(Extracted records)
(** * nonocaptcha.speech: the two speech-to-text back ends

    A shallow embedding of [src/nonocaptcha/speech.py]: the classes
    [Amazon] (upload, batch job, poll, fetch) and [Azure] (transcode,
    websocket session, framed messages, receive loop).

    Python values are the ones the file handles: [str] as a list of
    Unicode code points, [bytes] as a list of [Byte.byte], the JSON-shaped
    objects of [json.loads] and of the service clients as [pyval].  An
    awaited call is a computation over a [world] that records the remote
    effects which took place and counts how often each source of outside
    data (clock, uuid, job status, socket) has been read; what the outside
    answers is given by an [env].  Exceptions are values of [exn]. *)

From Stdlib Require Import List String Ascii Strings.Byte NArith ZArith QArith Bool Arith Lia.
From Stdlib Require Import Qround Qpower Lqa.
From Equations Require Import Equations.
Import ListNotations.

Set Implicit Arguments.
Set Warnings "-register-all".
Open Scope N_scope.

(** ** Python strings and bytes *)

(** A [str] is a sequence of code points; [len] counts code points. *)
Definition char := N.
Definition str := list char.
Definition bytes := list byte.

(** A literal of the source, written as a Rocq string. *)
Definition lit (s : string) : str := map N_of_ascii (list_ascii_of_string s).

Definition CR : char := 13.
Definition LF : char := 10.

Fixpoint str_eqb (a b : str) : bool :=
  match a, b with
  | [], [] => true
  | x :: a', y :: b' => (x =? y) && str_eqb a' b'
  | _, _ => false
  end.

Fixpoint startswith (s p : str) : bool :=
  match p, s with
  | [], _ => true
  | y :: p', x :: s' => (x =? y) && startswith s' p'
  | _ :: _, [] => false
  end.

(** [sub in s] on two strings. *)
Fixpoint contains_str (s sub : str) : bool :=
  startswith s sub ||
  match s with
  | [] => false
  | _ :: s' => contains_str s' sub
  end.

Definition is_ascii (s : str) : bool := forallb (fun c => c <? 128) s.

(** A capital letter of Basic Latin. *)
Definition is_upper (c : char) : bool := (65 <=? c) && (c <=? 90).

(** [str.lower] on a code point of Basic Latin: the letters [A]-[Z] move
    by 32, every other code point below 128 stays. *)
Definition ascii_lower (c : char) : char := if is_upper c then c + 32 else c.

(** [s[:-1]]: all but the last element; the empty sequence stays empty. *)
Definition drop_last {A : Type} (s : list A) : list A := removelast s.

(** [s.replace(old, new)] for a non-empty [old]: scan from the left, and
    after a match continue behind it. *)
Fixpoint replace_from (skip : nat) (old new s : str) : str :=
  match s with
  | [] => []
  | c :: s' =>
      match skip with
      | S k => replace_from k old new s'
      | O =>
          if startswith s old
          then new ++ replace_from (List.length old - 1) old new s'
          else c :: replace_from 0 old new s'
      end
  end.

Definition replace (s old new : str) : str := replace_from 0 old new s.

[Exercise] Line count for the word "startswith": work out how many lines of the data above include it, and reply with that number alone.

[Answer for this exercise] 4